Бабушка никому не отказывала, но проводила процедуру обмена с чувством достоинства.
Отец чаще всего ездил в Троицу так: до Кашина поездом, от Кашина до деревни на лошадях. Посередине дороги, в Зобнине, лошади отдыхали, он заходил в чайную, его немедленно окружали, и уже тут, в дороге, начиналось его общение с земляками: разговор касался всегда самых острых, горячих вопросов дня. Далеко не всегда встречи в пути протекали гладко и безмятежно.
Как-то в трудные времена одна женщина упрекнула его:
— Хорошо тебе, Михаил Иванович, ты ходишь в городских ботинках, а мужики наши до сир пор из чуней не вылезли.
Кстати, сама она тоже одета была неплохо и тоже в городских сапогах. Отец оправдываться не стал, на то, как она одета, внимания не обратил, ответил усмешкой:
— И не стыдно вам будет, если ваш президент станет в чунях ходить?
И ответ этот действовал именно тем, что отец не стал оправдываться. Мужики почувствовали неловкость.
— Да не слушай ты ее, Михаил Иванович, пустое она говорит.
У отца был обычай: приезжая на родину, прежде всего побыть со своею матерью. Было однажды, что кто-то из местных работников встретил его по дороге в деревню и пригласил к себе на обед. Отец ответил, что не может обидеть мать: раз он приехал в родные края, значит, и пообедать прежде всего должен у матери.
Бабушка и отец очень любили друг друга. Достаточно было увидеть, как по-особому теплеют и светятся их глаза, когда они вместе, чтобы это понять. Но слова были скупыми — в нашей семье вообще больших нежностей не было. Я не помню, чтобы отец сказал когда-нибудь «мамочка». Не принято это было в крестьянских семьях.

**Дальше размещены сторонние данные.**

Definition RemoveLiquidity_handler (ctx : Ctx) (msg : MsgRemoveLiquidity) : M unit :=
  let asset := msg.(rl_ExternalAsset) in
  reg ← gets GetRegistry;
  eAsset ← wrap_err ErrTokenNotSupported (lift (GetEntry reg asset.(Symbol)));
  _ ← throw_if (negb (CheckEntryPermissions eAsset [Permission_CLP])) ErrPermissionDenied;
  pool ← wrap_err ErrPoolDoesNotExist (GetPool asset.(Symbol));
  lp ← wrap_err ErrLiquidityProviderDoesNotExist
         (GetLiquidityProvider asset.(Symbol) msg.(rl_Signer));
  rates ← GetPmtpRateParams;
  let pmtpCurrentRunningRate := rates.(PmtpCurrentRunningRate) in
  externalSwapFeeRate ← GetSwapFeeRate asset false;
  nativeSwapFeeRate ← GetSwapFeeRate GetSettlementAsset false;
  lp ← prune_for_message ctx lp;
  _ ← throw_if (negb (msg.(rl_Asymmetry) =? 0)) ErrAsymmetricRemove;
  lpQueuedUnits ← GetRemovalQueueUnitsForLP lp;
  msgUnits ← lift (ConvWBasisPointsToUnits lp.(LiquidityProviderUnits) msg.(rl_WBasisPoints));
  available ← lift (UintSub lp.(LiquidityProviderUnits) lpQueuedUnits);
  _ ← throw_if (msgUnits >? available) ErrUnableToRemoveLiquidity;
  '(nativeAssetDepth, externalAssetDepth) ←
    lift (ExtractDebt pool pool.(NativeAssetBalance) pool.(ExternalAssetBalance) false);
  '(withdrawNativeAssetAmount, withdrawExternalAssetAmount, lpUnitsLeft, swapAmount) ←
    lift (CalculateWithdrawal pool.(PoolUnits) (UintString nativeAssetDepth)
            (UintString externalAssetDepth) (UintString lp.(LiquidityProviderUnits))
            (IntString msg.(rl_WBasisPoints)) msg.(rl_Asymmetry));
  used ← lift (UintSub lp.(LiquidityProviderUnits) lpUnitsLeft);
  unlocks ← UseUnlockedLiquidity ctx lp used false;
  let lp := lp <| Unlocks := unlocks |> in
  _ ← guard_pool_health ctx eAsset pool withdrawNativeAssetAmount withdrawExternalAssetAmount
        pmtpCurrentRunningRate externalSwapFeeRate
        (λ extFuryValue,
          value ← lift (UintAdd extFuryValue withdrawExternalAssetAmount);
          QueueRemoval ctx msg value);
  _ ← withdraw_and_remove asset msg.(rl_Asymmetry) pool lp withdrawNativeAssetAmount
        withdrawExternalAssetAmount lpUnitsLeft swapAmount pmtpCurrentRunningRate
        externalSwapFeeRate nativeSwapFeeRate externalAssetDepth nativeAssetDepth;
  EmitEvents [EventTypeRemoveLiquidity; EventTypeMessage].
End server.
(* ===== verification/MarginTypes.v ===== *)
(** * MarginTypes: the data of x/margin

    x/margin/types/{types,errors,events,keys,genesis,msgs}.go and the records of the protobuf
    definitions: leveraged positions (MTPs), the parameters of the module, its store under each
    key prefix, its messages and their stateless validation. *)

From S2P Require Import Prelude Sdk Rat Bank Keepers ClpTypes ClpLiquidity ClpMsgs.
Local Open Scope Z_scope.

(** ** Constants, errors, event types *)
Definition ModuleName : string := "margin".
Definition GetSettlementAsset : string := "fury".
Definition StringCompare (a b : string) : bool := String.eqb a b.

Definition margin_error (n : Z) : error := mkErr ModuleName n.
Definition ErrMTPDoesNotExist := margin_error 1.
Definition ErrMTPInvalid := margin_error 2.
Definition ErrMTPDisabled := margin_error 3.
Definition ErrMTPHealthy := margin_error 5.
Definition ErrInvalidPosition := margin_error 6.
Definition ErrMaxOpenPositions := margin_error 7.
Definition ErrUnauthorised := margin_error 8.
Definition ErrBorrowTooLow := margin_error 9.
Definition ErrBorrowTooHigh := margin_error 10.
Definition ErrCustodyTooHigh := margin_error 11.
Definition ErrMTPUnhealthy := margin_error 12.
Definition ErrFuryAsCollateralNotAllowed := margin_error 13.

Definition EventOpen : string := "margin/mtp_open".
Definition EventClose : string := "margin/mtp_close".
Definition EventForceClose : string := "margin/mtp_force_close".
Definition EventAdminClose : string := "margin/mtp_admin_close".
Definition EventAdminCloseAll : string := "margin/mtp_admin_close_all".
Definition EventMarginUpdateParams : string := "margin/update_params".
Definition EventRepayFund : string := "margin/repay_fund".
Definition EventBelowRemovalThreshold : string := "margin/below_removal_threshold".
Definition EventAboveRemovalThreshold : string := "margin/above_removal_threshold".
Definition EventIncrementalPayFund : string := "margin/incremental_pay_fund".

(** ** Positions *)
Inductive Position := Position_UNSPECIFIED | Position_LONG | Position_SHORT.
#[export] Instance Position_eq_dec : EqDecision Position.
Proof. solve_decision. Defined.

Record MTP := mkMTP {
  Address : string;
  CollateralAsset : string;
  CollateralAmount : Uint;
  Liabilities : Uint;
  InterestPaidCollateral : Uint;
  InterestPaidCustody : Uint;
  InterestUnpaidCollateral : Uint;
  CustodyAsset : string;
  CustodyAmount : Uint;
  Leverage : Dec;
  MtpHealth : Dec;
  MtpPosition : Position;
  Id : Z
}.
#[export] Instance MTP_settable : Settable MTP := λ m,
  mkMTP m.(Address) m.(CollateralAsset) m.(CollateralAmount) m.(Liabilities)
    m.(InterestPaidCollateral) m.(InterestPaidCustody) m.(InterestUnpaidCollateral)
    m.(CustodyAsset) m.(CustodyAmount) m.(Leverage) m.(MtpHealth) m.(MtpPosition) m.(Id).
#[export] Instance MTP_eq_dec : EqDecision MTP.
Proof. solve_decision. Defined.

Definition NewMTP (signer collateralAsset borrowAsset : string) (position : Position)
    (leverage : Dec) : MTP :=
  mkMTP signer collateralAsset 0 0 0 0 0 borrowAsset 0 leverage ZeroDec position 0.

Definition MTP_Validate (mtp : MTP) : res unit :=
  _ ← require (negb (String.eqb mtp.(CollateralAsset) "")) ErrMTPInvalid;
  _ ← require (negb (String.eqb mtp.(Address) "")) ErrMTPInvalid;
  _ ← require (negb (bool_decide (mtp.(MtpPosition) = Position_UNSPECIFIED))) ErrMTPInvalid;
  require (negb (mtp.(Id) =? 0)) ErrMTPInvalid.

Definition IsValidPosition (position : Position) : bool :=
  match position with Position_LONG => true | Position_SHORT => true | _ => false end.
Definition GetPositionFromString (s : string) : Position :=
  if String.eqb s "long" then Position_LONG
  else if String.eqb s "short" then Position_SHORT else Position_UNSPECIFIED.

(** ** Parameters *)
Record Params := mkMarginParams {
  LeverageMax : Dec;
  InterestRateMax : Dec;
  InterestRateMin : Dec;
  InterestRateIncrease : Dec;
  InterestRateDecrease : Dec;
  HealthGainFactor : Dec;
  EpochLength : Z;
  Pools : list string;
  RemovalQueueThreshold : Dec;
  MaxOpenPositions : Z;
  PoolOpenThreshold : Dec;
  ForceCloseFundPercentage : Dec;
  ForceCloseFundAddress : string;
  IncrementalInterestPaymentFundPercentage : Dec;
  IncrementalInterestPaymentFundAddress : string;
  SqModifier : Dec;
  SafetyFactor : Dec;
  ClosedPools : list string;
  IncrementalInterestPaymentEnabled : bool;
  WhitelistingEnabled : bool;
  FuryCollateralEnabled : bool
}.
#[export] Instance Params_settable : Settable Params := λ p,
  mkMarginParams p.(LeverageMax) p.(InterestRateMax) p.(InterestRateMin) p.(InterestRateIncrease)
    p.(InterestRateDecrease) p.(HealthGainFactor) p.(EpochLength) p.(Pools)
    p.(RemovalQueueThreshold) p.(MaxOpenPositions) p.(PoolOpenThreshold)
    p.(ForceCloseFundPercentage) p.(ForceCloseFundAddress)
    p.(IncrementalInterestPaymentFundPercentage) p.(IncrementalInterestPaymentFundAddress)
    p.(SqModifier) p.(SafetyFactor) p.(ClosedPools) p.(IncrementalInterestPaymentEnabled)
    p.(WhitelistingEnabled) p.(FuryCollateralEnabled).

(** The parameters of [DefaultGenesis()].  The two [MustNewDecFromStr] literals are written as
    the decimals they denote, [10^25] and [1.05]. *)
Definition DefaultParams : Params :=
  mkMarginParams (NewDec 2) (NewDec 3) (NewDecWithPrec 5 3) (NewDecWithPrec 1 1)
    (NewDecWithPrec 1 1) (NewDec 1) 1 [] (NewDecWithPrec 1 1) 10000 (NewDecWithPrec 1 1)
    (NewDecWithPrec 1 1) "black1syavy2npfyt9tcncdtsdzf7kny9lh777yqc2nd"
    (NewDecWithPrec 1 1) "black1syavy2npfyt9tcncdtsdzf7kny9lh777yqc2nd"
    (NewDec (10 ^ 25)) (NewDecWithPrec 105 2) [] true false true.

(** ** Keys *)
Definition MTPPrefix : ascii := ascii_of 1.
Definition WhitelistPrefix : ascii := ascii_of 5.
Definition SQBeginBlockPrefix : ascii := ascii_of 6.

(** The byte at position [i] (0 the lowest) of a number. *)
Definition byte_at (i ID : Z) : ascii := ascii_of (Z.to_nat (ID / 2 ^ (8 * i) mod 256)).
(** [binary.BigEndian.PutUint64] and [binary.BigEndian.Uint64]. *)
Definition GetUint64Bytes (ID : Z) : string :=
  String.string_of_list_ascii ((λ i, byte_at i ID) <$> [7; 6; 5; 4; 3; 2; 1; 0]).
Definition GetUint64FromBytes (bz : string) : res Z :=
  let l := String.list_ascii_of_string bz in
  if (length l <? 8)%nat then Panic
  else Ok (foldl (λ acc c, acc * 256 + Z.of_nat (Ascii.nat_of_ascii c)) 0 (take 8 l)).

Definition GetMTPKey (address : string) (id : Z) : string :=
  String MTPPrefix (address +:+ GetUint64Bytes id).
Definition GetMTPPrefixForAddress (address : string) : string := String MTPPrefix address.
Definition GetWhitelistKey (address : string) : string := String WhitelistPrefix address.
Definition GetSQBeginBlockKey (pool : Pool) : string :=
  String SQBeginBlockPrefix pool.(ExternalAsset).(Symbol).

(** ** The store of the module, one field per key prefix; counters and heights are stored as
    their eight bytes *)
Record MarginStore := mkMarginStore {
  ms_MTPs : gmap string MTP;
  ms_MTPCount : option string;
  ms_Params : option Params;
  ms_OpenMTPCount : option string;
  ms_Whitelist : gmap string string;
  ms_SQBeginBlock : gmap string string
}.
#[export] Instance MarginStore_settable : Settable MarginStore := λ s,
  mkMarginStore s.(ms_MTPs) s.(ms_MTPCount) s.(ms_Params) s.(ms_OpenMTPCount) s.(ms_Whitelist)
    s.(ms_SQBeginBlock).

(** ** Messages (tx.proto) *)
Record MsgOpen := mkMsgOpen {
  mo_Signer : string; mo_CollateralAsset : string; mo_CollateralAmount : Uint;
  mo_BorrowAsset : string; mo_Position : Position;
  (** unset when the field is missing: [IsNil()] *)
  mo_Leverage : option Dec }.
Record MsgClose := mkMsgClose { mc_Signer : string; mc_Id : Z }.
Record MsgForceClose := mkMsgForceClose {
  fc_Signer : string; fc_MtpAddress : string; fc_Id : Z }.
Record MsgUpdateParams := mkMsgUpdateParams { mup_Signer : string; mup_Params : Params }.
Record MsgUpdatePools := mkMsgUpdatePools {
  mpl_Signer : string; mpl_Pools : list string; mpl_ClosedPools : list string }.
Record MsgUpdateFuryCollateral := mkMsgUpdateFuryCollateral {
  ufc_Signer : string; ufc_FuryCollateralEnabled : bool }.
Record MsgWhitelist := mkMsgWhitelist { wl_Signer : string; wl_WhitelistedAddress : string }.
Record MsgDewhitelist := mkMsgDewhitelist { dw_Signer : string; dw_WhitelistedAddress : string }.
Record MsgAdminClose := mkMsgAdminClose {
  ac_Signer : string; ac_MtpAddress : string; ac_Id : Z; ac_TakeMarginFund : bool }.
Record MsgAdminCloseAll := mkMsgAdminCloseAll { aca_Signer : string; aca_TakeMarginFund : bool }.

Section validate.
Context {sdk : Sdk} {coins : CoinLib} {errs : SdkErrors}.

Definition Validate (asset : string) : res bool :=
  if negb (VerifyRange (Z.of_nat (String.length (TrimSpace asset))) 0 MaxSymbolLength)
  then Ok false
  else coin ← NewCoin asset 1; Ok (Coin_IsValid coin).

Definition MsgOpen_ValidateBasic (m : MsgOpen) : res unit :=
  _ ← require_signer m.(mo_Signer);
  ok ← Validate m.(mo_CollateralAsset);
  _ ← require ok ErrInValidAsset;
  ok ← Validate m.(mo_BorrowAsset);
  _ ← require ok ErrInValidAsset;
  _ ← require (negb (m.(mo_CollateralAmount) =? 0)) ErrInValidAmount;
  _ ← require (match m.(mo_Leverage) with None => false | Some l => negb (l <? NewDec 1) end)
        ErrInValidAmount;
  require (IsValidPosition m.(mo_Position)) ErrInvalidPosition.

Definition MsgClose_ValidateBasic (m : MsgClose) : res unit :=
  _ ← require_signer m.(mc_Signer);
  require (negb (m.(mc_Id) =? 0)) ErrMTPDoesNotExist.
Definition MsgForceClose_ValidateBasic (m : MsgForceClose) : res unit :=
  _ ← require_signer m.(fc_Signer);
  _ ← require_signer m.(fc_MtpAddress);
  require (negb (m.(fc_Id) =? 0)) ErrMTPDoesNotExist.
Definition MsgUpdateParams_ValidateBasic (m : MsgUpdateParams) : res unit :=
  require_signer m.(mup_Signer).
Definition MsgUpdatePools_ValidateBasic (m : MsgUpdatePools) : res unit :=
  require_signer m.(mpl_Signer).
Definition MsgUpdateFuryCollateral_ValidateBasic (m : MsgUpdateFuryCollateral) : res unit :=
  require_signer m.(ufc_Signer).
Definition MsgWhitelist_ValidateBasic (m : MsgWhitelist) : res unit :=
  _ ← require_signer m.(wl_Signer);
  _ ← AccAddressFromBech32 m.(wl_WhitelistedAddress); Ok tt.
Definition MsgDewhitelist_ValidateBasic (m : MsgDewhitelist) : res unit :=
  _ ← require_signer m.(dw_Signer);
  _ ← AccAddressFromBech32 m.(dw_WhitelistedAddress); Ok tt.
Definition MsgAdminClose_ValidateBasic (m : MsgAdminClose) : res unit :=
  require_signer m.(ac_Signer).
Definition MsgAdminCloseAll_ValidateBasic (m : MsgAdminCloseAll) : res unit :=
  require_signer m.(aca_Signer).
End validate.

Она ему всегда, сколько я помню, — «Михайло», он ей — «мам», и ничего другого.»
ВЗГЛЯД КАИНА
Жена главы первого Советского правительства Клавдия Тимофеевна Свердлова писала свои воспоминания при помощи сына Андрея.
«4(17) апреля 1911 года у нас родился сын. Мысль о ребенке, о том, как я перенесу первые роды, глубоко волновала Якова Михайловича. Тяжело ему было сидеть в эти дни в тюрьме, чувствовать свое полное бессилие. Но и из тюрьмы он пытался чем-нибудь поддержать меня. Из его писем было видно, что он прочел много специальной медицинской литературы. Он давал мне в письмах квалифицированные советы по гигиене, по уходу за грудными детьми. И одновременно подробно разбирал проблему брака и рождения вообще, ссылался на Платона, Томаса Мора, Льва Толстого, на современных социологов — уж если Яков Михайлович брался за какой-либо вопрос, то изучал его самым обстоятельным образом.